Ambiente, il Comune di Pisa premiato “Plastic Free 2026”.
Scritto da RICEVUTO IN REDAZIONE il 15 Gennaio 2026
Gambini: “Il riconoscimento per il secondo anno consecutivo conferma che siamo sulla strada giusta: Pisa è una città che crede nella sostenibilità”
Pisa, 14 gennaio 2026. Pisa è stato confermato uno dei “Comuni Plastic Free 2026”. Superando il rigoroso iter di valutazione, è così entrato a far parte del novero delle 141 città italiane, di cui solo 5 in Toscana, che si sono distinte per la lotta contro gli abbandoni illeciti, per la promozione di comportamenti responsabili e le opere di sensibilizzazione sul territorio nonché per l’impegno in una gestione virtuosa dei rifiuti urbani. Ad annunciarlo Luca De Gaetano, presidente e fondatore di Plastic Free Onlus, associazione ambientalista attiva dal 2019 nel contrasto all’abuso e alla dispersione della plastica nell’ambiente, che verifica le azioni messe in campo da ogni amministrazione candidata.
“Siamo molto soddisfatti – ha commentato l’assessore all’ambiente Giulia Gambini – perché il Comune di Pisa ha ottenuto per il secondo anno consecutivo il riconoscimento di Comune Plastic Free, a conferma di un impegno concreto e costante nella tutela dell’ambiente e nella riduzione dell’inquinamento da plastica. Questo importante risultato, conseguito anche attraverso la collaborazione sul territorio con l’associazione Plastic Free Onlus, conferma la continuità e la coerenza delle azioni avviate dall’amministrazione in materia ambientale. Un riconoscimento che la nostra amministrazione interpreta come punto di partenza e stimolo per intensificare ulteriormente le attività e le progettualità dedicate alla sostenibilità, proseguendo con ancora maggiore determinazione lungo il percorso di tutela dell’ambiente e del territorio. Ancora una volta è importante sottolineare che la tutela ambientale è una responsabilità condivisa e può essere raggiunta solo attraverso un vero lavoro di squadra quotidiano. Istituzioni, cittadini, enti del terzo settore, associazioni e realtà del territorio hanno tutti un ruolo fondamentale nel costruire una città più sostenibile e attenta al futuro: questa sinergia deve essere il motore e il faro di ogni attività in tale ambito”.

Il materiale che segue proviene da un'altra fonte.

(* ===== verification/Agent.v ===== *)
(** * The agent process (crates/rampage-agent/src/main.rs)

    The worker as a process: its connection to the controller with the clock of the other side,
    the measurement of the link, and the loop that keeps an offer alive, claims work, executes
    it in a thread and delivers the receipts.  A thread is started with what it was given and
    runs to its end at the moment the loop finds it ended. *)

From S2P Require Import Prelude.
From S2P Require Import Codec.
From S2P Require Import Text.
From S2P Require Import Contracts.
From S2P Require Import Wire.
From S2P Require Import Signing.
From S2P Require Import Storage.
From S2P Require Import Worker.
From S2P Require Import RemoteAssist.
From S2P Require Import Net.
From S2P Require Import Mesh.
From S2P Require Import Process.
From S2P Require Import Discovery.
Import Text.
#[local] Open Scope Z_scope.

Definition OFFER_LIFETIME : Z := seconds 45.
Definition OFFER_HEARTBEAT_INTERVAL : Z := seconds 5.
Definition CAPABILITY_REFRESH_INTERVAL : Z := seconds 30.
Definition LINK_PROBE_REQUEST_DEADLINE : Z := seconds 2.
Definition WORK_CONTROL_REQUEST_DEADLINE : Z := seconds 2.
Definition MAX_TRUSTED_CLOCK_OFFSET_SECONDS : Z := 24 * 60 * 60.

(** ** Routes *)

Record LocalIpv4Network := mkNetwork { network_ip : Z; netmask : Z }.
(** An address of an interface: up, loopback, point to point, link local, and its IPv4 address
    and mask. *)
Record Interface := mkInterface {
  oper_up : bool; loopback : bool; p2p : bool; link_local : bool; v4 : option (Z * Z)
}.
Definition active_ipv4_networks (interfaces : list Interface) : list LocalIpv4Network :=
  omap (λ interface,
      if oper_up interface && negb (loopback interface) && negb (p2p interface) && negb (link_local interface)
      then
        '(address, mask) ← v4 interface;
        if (address != 0) && (mask != 0) then Some (mkNetwork address mask) else None
      else None) interfaces.

Definition ipv4_is_same_subnet (local remote mask : Z) : bool :=
  if mask =? 0 then false else Z.land local mask =? Z.land remote mask.

Definition on_local_network (networks : list LocalIpv4Network) (address : TransportAddr) : bool :=
  match address with
  | Ip socket =>
      match ip socket with
      | V4 a b c d =>
          existsb (λ local, ipv4_is_same_subnet (network_ip local) (Ipv4Addr.to_bits a b c d) (netmask local)) networks
      | V6 _ => false
      end
  | Relay _ => false
  end.
Definition is_relay (address : TransportAddr) : bool := match address with Relay _ => true | Ip _ => false end.
Definition select_controller_destination_for (aggregate : EndpointAddr) (candidates : list EndpointAddr)
    (networks : list LocalIpv4Network) : EndpointAddr :=
  match List.find (λ candidate, existsb (on_local_network networks) (addrs candidate)) candidates with
  | None => aggregate
  | Some preferred => mkAddr (addr_id preferred) (addrs preferred ++ List.filter is_relay (addrs aggregate))
  end.
Definition select_controller_destination (interfaces : list Interface) (aggregate : EndpointAddr)
    (candidates : list EndpointAddr) : EndpointAddr :=
  select_controller_destination_for aggregate candidates (active_ipv4_networks interfaces).

(** ** The clock of the controller *)

(** The longest [chrono::Duration]. *)
Definition MAX_DURATION : Z := i64_max * 1000000.
Definition estimated_controller_clock_offset (local_sent_at : DateTime) (round_trip : Z) (controller_time : DateTime)
    : option Z :=
  if MAX_DURATION <? round_trip / 2 then None
  else Some (controller_time - (local_sent_at + round_trip / 2)).
Definition trusted_offset (offset : Z) : bool :=
  Z.abs (Z.quot offset (seconds 1)) <=? MAX_TRUSTED_CLOCK_OFFSET_SECONDS.

(** ** The link *)

Definition effective_bps (bytes elapsed_micros rtt_micros : Z) : Z :=
  let transfer_micros := Z.max (sat_sub elapsed_micros rtt_micros) 1000 in
  Z.max (sat_mul (sat_mul bytes 8) 1000000 / transfer_micros) 1.

(** The addresses of the controller that iroh knows, and whether each is in use. *)
Fixpoint observed_path (relay_active : bool) (known : list (bool * TransportAddr)) : option ObservedLinkPathV1.t :=
  match known with
  | [] => if relay_active then Some ObservedLinkPathV1.OwnerRelay else None
  | (false, _) :: known => observed_path relay_active known
  | (true, Ip _) :: known => Some ObservedLinkPathV1.Direct
  | (true, Relay _) :: known => observed_path true known
  end.
Definition observed_link_path (info : option (list (bool * TransportAddr))) : option ObservedLinkPathV1.t :=
  known ← info; observed_path false known.

Section responses.
Context {codec : Codec} {crypto : Crypto} {render : Render} {base64 : Base64}.

Definition response_controller_time (body : Value) : option DateTime :=
  value ← match field "controller_time" body with Some v => Some v | None => field "generated_at" body end;
  text ← as_str value;
  parse_rfc3339 text.

Definition validate_probe_response (response : MeshControlResponseV1.t) (node_id nonce : Uuid)
    (expected_upload_bytes : Z) (expected_upload_digest : string) (expected_download_bytes : Z)
    : result Trouble.t () :=
  let body := MeshControlResponseV1.body response in
  _ ← ensure (MeshControlResponseV1.status response =? 200) (Trouble.Complaint "link probe was rejected");
  _ ← ensure ((field_str "schema" body == Some "rampage.link-probe-response.v1")
              && (field_str "node_id" body == Some (uuid_to_string node_id))
              && (field_str "nonce" body == Some (uuid_to_string nonce))
              && ((field "upload_bytes" body ≫= as_u64) == Some expected_upload_bytes)
              && (field_str "upload_sha256" body == Some expected_upload_digest))
        (Trouble.Complaint "link probe response did not match its request");
  encoded ← ok_or (Trouble.Complaint "link probe response omitted download payload") (field_str "download_base64" body);
  downloaded ← ok_or (Trouble.Complaint "invalid base64") (base64_decode encoded);
  ensure ((len downloaded =? expected_download_bytes)
          && (field_str "download_sha256" body == Some (hex_encode (sha256 downloaded))))
    (Trouble.Complaint "link probe download payload failed integrity validation").
End responses.
(** One stream of a model connection. *)
Definition serve_model (env : ModelEnv) (config : WorkerGatewayConfig.t)
    (tags chat : option HttpResponse) (received : string) (store : CasStore.t) : string * CasStore.t :=
  let parsed := read_model_request received in
  let request_id :=
    match parsed with Ok (request, _) => ModelInvocationRequestV1.request_id request | Err _ => nil_uuid end in
  let '(r, written, s) :=
    match parsed with
    | Err fault => (Err (StreamFault fault), "", store)
    | Ok (request, _) =>
        match admit_invocation env config request tags store with
        | (Err e, s) => (Err e, "", s)
        | (Ok _, s) =>
            let '(r, written) := run_ollama_invocation env request (WorkerGatewayConfig.signing_key config) chat in
            (r, written, s)
        end
    end in
  (match r with
   | Ok _ => written
   | Err error =>
       written +:+ match write_model_frame (error_frame request_id (bounded_error (describe error))) with
                   | Ok bytes => bytes | Err _ => "" end
   end, s).
End ollama.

“Il percorso del Comune di Pisa – prosegue Gambini – si fonda su una serie di iniziative concrete per la riduzione della plastica, la promozione di comportamenti responsabili e la sensibilizzazione della popolazione su tematiche ambientali anche attraverso iniziative rivolte ai giovani e alle scuole e giornate vere e proprie di raccolta rifiuti che hanno un fondamentale impatto di sensibilizzazione e di responsabilizzazione della comunità. In questo contesto, assume un ruolo di primaria importanza il rafforzamento delle attività di controllo sul territorio, con l’impegno quotidiano degli ispettori ambientali e della Polizia Municipale, impegnati nella prevenzione e repressione degli abbandoni illeciti di rifiuti e di altri comportamenti dannosi per l’ambiente: grazie a tale attività nel 2025 sono state oltre 500 le sanzioni emesse in tale ambito con un incremento del 48% circa rispetto al 2024”.

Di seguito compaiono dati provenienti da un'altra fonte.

(** ** Placement inputs *)

Definition placement_offers (s : AppState.t) : list ResourceOfferV1.t :=
  List.filter
    (λ offer, negb (is_some (AutonomousConstraints.excluded_nodes (AppState.autonomous_constraints s)
                               !! ResourceOfferV1.node_id offer)))
    (values (AppState.offers s)).

Definition input_locality (s : AppState.t) (offers : list ResourceOfferV1.t) (job : JobSpecV1.t)
    : gmap Uuid (gset string) :=
  let digests := ArtifactRefV1.digest <$> JobSpecV1.inputs job in
  let local (offer : ResourceOfferV1.t) : gset string :=
    if is_none (ResourceOfferV1.mesh_endpoint offer) then list_to_set digests
    else list_to_set (List.filter
           (λ digest, is_some (AppState.artifact_replicas s !! (digest, ResourceOfferV1.node_id offer)))
           digests) in
  foldl (λ m offer, <[ResourceOfferV1.node_id offer := local offer]> m) ∅ offers.

Definition shard_input_locality (s : AppState.t) (offers : list ResourceOfferV1.t) (set : ShardSetV1.t)
    : gmap (Uuid * Uuid) (gset string) :=
  foldl (λ m job,
      map_fold (λ node_id digests m, <[(JobSpecV1.job_id job, node_id) := digests]> m) m
        (input_locality s offers job)) ∅ (ShardSetV1.shards set).

(** ** Input staging *)

(** The 16 bytes of a session id from the first 16 bytes of a digest, marked as a UUID. *)
Definition session_bytes (digest : string) : list N :=
  (λ p : nat * ascii, let '(i, c) := p in
    let b := N_of_ascii c in
    if (i =? 6)%nat then N.lor (N.land b 15) 80
    else if (i =? 8)%nat then N.lor (N.land b 63) 128 else b)
  <$> zip (seq 0 16) (chars digest).
(** The big-endian bytes of an identifier, and back. *)
Definition uuid_bytes (u : Uuid) : string :=
  String.string_of_list_ascii
    ((λ k : nat, ascii_of_N (Z.to_N (Z.shiftr u (8 * Z.of_nat (15 - k)) mod 256))) <$> seq 0 16).
Definition uuid_from_bytes (bytes : list N) : Uuid := foldl (λ acc b, 256 * acc + Z.of_N b) 0 bytes.
Definition artifact_transfer_session_id (node_id : Uuid) (digest : string)
    (operation : ArtifactTransferOperation.t) : Uuid :=
  let label := match operation with
               | ArtifactTransferOperation.Put => "put" | ArtifactTransferOperation.Get => "get" end in
  uuid_from_bytes (session_bytes (sha256
    ("rampage.artifact-transfer-session.v1" +:+ Ledger.nul +:+ uuid_bytes node_id +:+ Ledger.nul
       +:+ digest +:+ Ledger.nul +:+ label))).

“Questi controlli – conclude l’assessore – insieme alle azioni di vigilanza e sensibilizzazione, rappresentano strumenti indispensabili per tutelare il decoro urbano e sostenere comportamenti virtuosi da parte di tutti. L’amministrazione comunale continuerà a investire in azioni di prevenzione, controllo e informazione, affiancando alle attività di vigilanza un percorso culturale che renda ogni cittadino parte attiva nella comunità e per la cura della città. Il riconoscimento Plastic Free per il secondo anno consecutivo conferma che Pisa è sulla strada giusta: una città che crede nella sostenibilità, nella partecipazione e nel valore dell’impegno collettivo per la salvaguardia dell’ambiente”.
Fra i criteri valutati nella domanda presentata dall’Ufficio ambiente del Comune di Pisa, la presenza di canali di comunicazione diretta tra la cittadinanza e il comune per attivare le segnalazioni di abbandoni illeciti e di rifiuti nel territorio; conseguenti interventi tempestivi coadiuvati dalla presenza di un sistema di sanzioni funzionante; presenza di sistemi di riduzione della plastica monouso presso gli istituti scolastici, così come l’installazione di casette dell’acqua in modo proporzionale al numero di abitanti; vigilanza sulla corretta gestione dei cassonetti della spazzatura e dei cestini nelle aree pubbliche, nonché vigilanza sui sistemi di conferimento per evitare la dispersione del rifiuto.